ABOUT THIS TASK: Go through the data below and report how many lines contain "pieces"; the reply holds only that number.
☆ ☆ ☆ ☆
Lemma validate_names_nil path i names secondary :
  validate_names path i names secondary = [] ->
  NoDup (map si_Name secondary) /\ Forall (fun s => si_Name s ∉ names) secondary.
Proof.
  revert i names. induction secondary as [|s secondary IH]; intros i names; cbn [validate_names map]; [by repeat constructor|].
  case_bool_decide as Hs; [done|]. intros (Hnd & Hall)%IH. rewrite Forall_forall in Hall. split.
  - constructor; [|done]. intros (s' & Heq & Hin)%list_elem_of_fmap. apply (Hall s' Hin). rewrite <-Heq. set_solver.
  - constructor; [done|]. apply Forall_forall. intros s' Hin. specialize (Hall s' Hin). set_solver.
Qed.

(** The pair that identifies a VLAN on its link. *)
Definition on_link (vlan : VLANSpec) : string * Z := (vl_Link vlan, ptr_deref (vl_ID vlan) 0).

Lemma vlan_name_error_none path secondaryNames vlanNames vlan :
  vlan_name_error path secondaryNames vlanNames vlan = None ->
  vl_Name vlan ∉ vlanNames /\ vl_Name vlan <> PrimaryInterfaceName /\ vl_Name vlan ∉ secondaryNames.
Proof.
  unfold vlan_name_error. case_bool_decide; [done|]. destruct (String.eqb_spec (vl_Name vlan) PrimaryInterfaceName); [done|].
  by case_bool_decide.
Qed.
Lemma vlan_id_error_nil path ids vlan :
  (vlan_id_error path ids vlan).1 = [] ->
  ids !! on_link vlan = None /\ (vlan_id_error path ids vlan).2 = <[on_link vlan := vl_Name vlan]> ids /\ is_Some (vl_ID vlan).
Proof.
  unfold vlan_id_error, on_link. destruct (vl_ID vlan) as [id|]; [|done]. cbn [ptr_deref default].
  destruct (ids !! (vl_Link vlan, id)) eqn:Hid; [done|]. intros _. by eauto.
Qed.
(** * SignBridge: the hand-landmark bridge, the recognition handlers and the
      session endpoints, embedded from the sources

    Sources embedded here:
    - the Unity component [SignBridgeConnector] (C#): recognition gate,
      payload splitting, landmark parsing, session id bookkeeping;
    - the Electron main process (desktop/electron/main.js): the
      [recognize-sign], [save-conversation] and [load-conversation] handlers;
    - the React Native screen [SignBridgeMobile]: [capturePhoto];
    - the Flask endpoints of the integration guide: [start_hand_tracking],
      [process_hand_landmarks], [recognize_sign_from_landmarks];
    - [SignBridgeTestManager]: the payload of [TestHandData] and the order
      in which [RunTest] stores it and switches recognition.

    Conventions.  Text is [string] (8-bit characters; the payloads of the
    repository are ASCII).  A C# [float] is an abstract type [num] read by an
    abstract [float_Parse]; JavaScript and Python numbers that are only
    compared are rationals.  Clock readings and random draws are inputs of the
    function that reads them.  Console output at information level is not
    modelled; error logs and outgoing requests are. *)

From Stdlib Require Import ZArith QArith Qround String Ascii List Lia.
From Stdlib Require Import DecimalString DecimalZ DecimalPos.
From stdpp Require Import base option list strings gmap.

Close Scope Q_scope.
Open Scope string_scope.

(* ===================================================================== *)
(** ** The .NET string operations used by the connector *)
(* ===================================================================== *)

Module CSharp.

Inductive Exception :=
| ArgumentOutOfRangeException
| IndexOutOfRangeException
| NullReferenceException
| FormatException.

(** A computation that returns or throws. *)
Definition throws (A : Type) : Type := Exception + A.

#[export] Instance throws_ret : MRet throws := λ A a, inr a.
#[export] Instance throws_bind : MBind throws :=
  λ A B f m, match m with inl e => inl e | inr a => f a end.

(** [s.Remove(startIndex, count)]: the characters before [startIndex]
    followed by those from [startIndex + count] on; out of range
    arguments throw. *)
Definition Remove (s : string) (startIndex count : Z) : throws string :=
  let len := Z.of_nat (String.length s) in
  if bool_decide (startIndex < 0 ∨ count < 0 ∨ len < startIndex + count)%Z
  then inl ArgumentOutOfRangeException
  else inr (substring 0 (Z.to_nat startIndex) s +:+
            substring (Z.to_nat (startIndex + count))
                      (Z.to_nat (len - startIndex - count)) s).

(** [s.Split(separator)]: the pieces between separators, empty pieces
    kept; a string without separator is its own single piece. *)
Fixpoint Split (separator : ascii) (s : string) : list string :=
  match s with
  | EmptyString => [EmptyString]
  | String c rest =>
      if Ascii.eqb c separator then EmptyString :: Split separator rest
      else match Split separator rest with
           | piece :: pieces => String c piece :: pieces
           | [] => [String c EmptyString]
           end
  end.

Definition IsNullOrEmpty (s : option string) : bool :=
  match s with
  | None => true
  | Some EmptyString => true
  | Some _ => false
  end.

End CSharp.

(* ===================================================================== *)
(** ** SignBridgeConnector (Unity) *)
(* ===================================================================== *)

Module Unity.
Import CSharp.

Section Connector.
(** The C# [float] and [float.Parse]; [None] is the [FormatException]
    of a token that is not a number. *)
Context {num : Type}.
Variable float_Parse : string → option num.

Record SignBridgeSign := {
  name : string;
  category : string;
  confidence : num;
  description : string
}.

Record SignBridgeResponse := {
  success : bool;
  message : string;
  signs : option (list SignBridgeSign);
  recognized_sign : option SignBridgeSign
}.

Record AvatarRequest := {
  text : string;
  gesture_type : string;
  avatar_confidence : num
}.

Record Landmark := { x : num; y : num; z : num }.

(** The anonymous [handData] object of [SendHandDataToSignBridge]. *)
Record HandData := {
  landmarks : list Landmark;
  session_id : string;
  timestamp : Z
}.

(** The object handed to [JsonUtility.ToJson] for a request body. *)
Inductive Body :=
| HandDataJson (h : HandData)
| AvatarJson (a : AvatarRequest).

(** What one call leaves behind, in order. *)
Inductive Effect :=
| LogError (e : Exception)
    (* Debug.LogError("Error processing hand data: ...") *)
| CoroutineFault (e : Exception)
    (* an exception leaving a coroutine body: no handler of the
       component sees it, the coroutine ends there *)
| WebRequest (endpoint : string) (body : Body).
    (* SendToSignBridge(endpoint, json): the POST that is sent *)

(** The receiver component as the connector uses it: one public field,
    assigned by whoever receives a datagram (and by the test manager) and
    read, never cleared, by the connector.  [None] is [null]. *)
Record UDPReceive := { data : option string }.

(** The component together with the receiver its reference points to. *)
Record Connector := {
  isRecognizing : bool;
  currentSessionId : string;
  availableSigns : list SignBridgeSign;
  statusText : option string;          (* None: no UI element bound *)
  recognizedSignText : option string;
  handTracking : bool;                 (* the reference is not null *)
  udpReceive : option UDPReceive       (* None: the reference is null *)
}.

Definition set_isRecognizing (b : bool) (c : Connector) : Connector :=
  {| isRecognizing := b;
     currentSessionId := currentSessionId c;
     availableSigns := availableSigns c;
     statusText := statusText c;
     recognizedSignText := recognizedSignText c;
     handTracking := handTracking c;
     udpReceive := udpReceive c |}.

Definition set_currentSessionId (s : string) (c : Connector) : Connector :=
  {| isRecognizing := isRecognizing c;
     currentSessionId := s;
     availableSigns := availableSigns c;
     statusText := statusText c;
     recognizedSignText := recognizedSignText c;
     handTracking := handTracking c;
     udpReceive := udpReceive c |}.

Definition set_statusText (s : option string) (c : Connector) : Connector :=
  {| isRecognizing := isRecognizing c;
     currentSessionId := currentSessionId c;
     availableSigns := availableSigns c;
     statusText := s;
     recognizedSignText := recognizedSignText c;
     handTracking := handTracking c;
     udpReceive := udpReceive c |}.

Definition set_recognizedSignText (s : option string) (c : Connector)
  : Connector :=
  {| isRecognizing := isRecognizing c;
     currentSessionId := currentSessionId c;
     availableSigns := availableSigns c;
     statusText := statusText c;
     recognizedSignText := s;
     handTracking := handTracking c;
     udpReceive := udpReceive c |}.

(** [udpReceive.data = d], done by the receiver's owner when the
    reference is set. *)
Definition receive (d : option string) (c : Connector) : Connector :=
  {| isRecognizing := isRecognizing c;
     currentSessionId := currentSessionId c;
     availableSigns := availableSigns c;
     statusText := statusText c;
     recognizedSignText := recognizedSignText c;
     handTracking := handTracking c;
     udpReceive := match udpReceive c with
                   | Some _ => Some {| data := d |}
                   | None => None
                   end |}.

(** [udpReceive.data] currently is [payload]. *)
Definition holds (c : Connector) (payload : string) : Prop :=
  udpReceive c = Some {| data := Some payload |}.

Definition UpdateStatus (c : Connector) : Connector :=
  match statusText c with
  | Some _ =>
      set_statusText
        (Some (if isRecognizing c then "Recognizing..." else "Ready")) c
  | None => c
  end.

Definition ToggleRecognition (c : Connector) : Connector :=
  UpdateStatus (set_isRecognizing (negb (isRecognizing c)) c).

Definition SetRecognitionState (state : bool) (c : Connector) : Connector :=
  UpdateStatus (set_isRecognizing state c).

Definition GetCurrentSessionId (c : Connector) : string :=
  currentSessionId c.

(** [float.Parse(handPoints[i])]. *)
Definition Parse_at (handPoints : list string) (i : nat) : throws num :=
  match handPoints !! i with
  | None => inl IndexOutOfRangeException
  | Some token =>
      match float_Parse token with
      | Some v => inr v
      | None => inl FormatException
      end
  end.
☆ ☆ ☆ ☆
WORKED SOLUTION: 2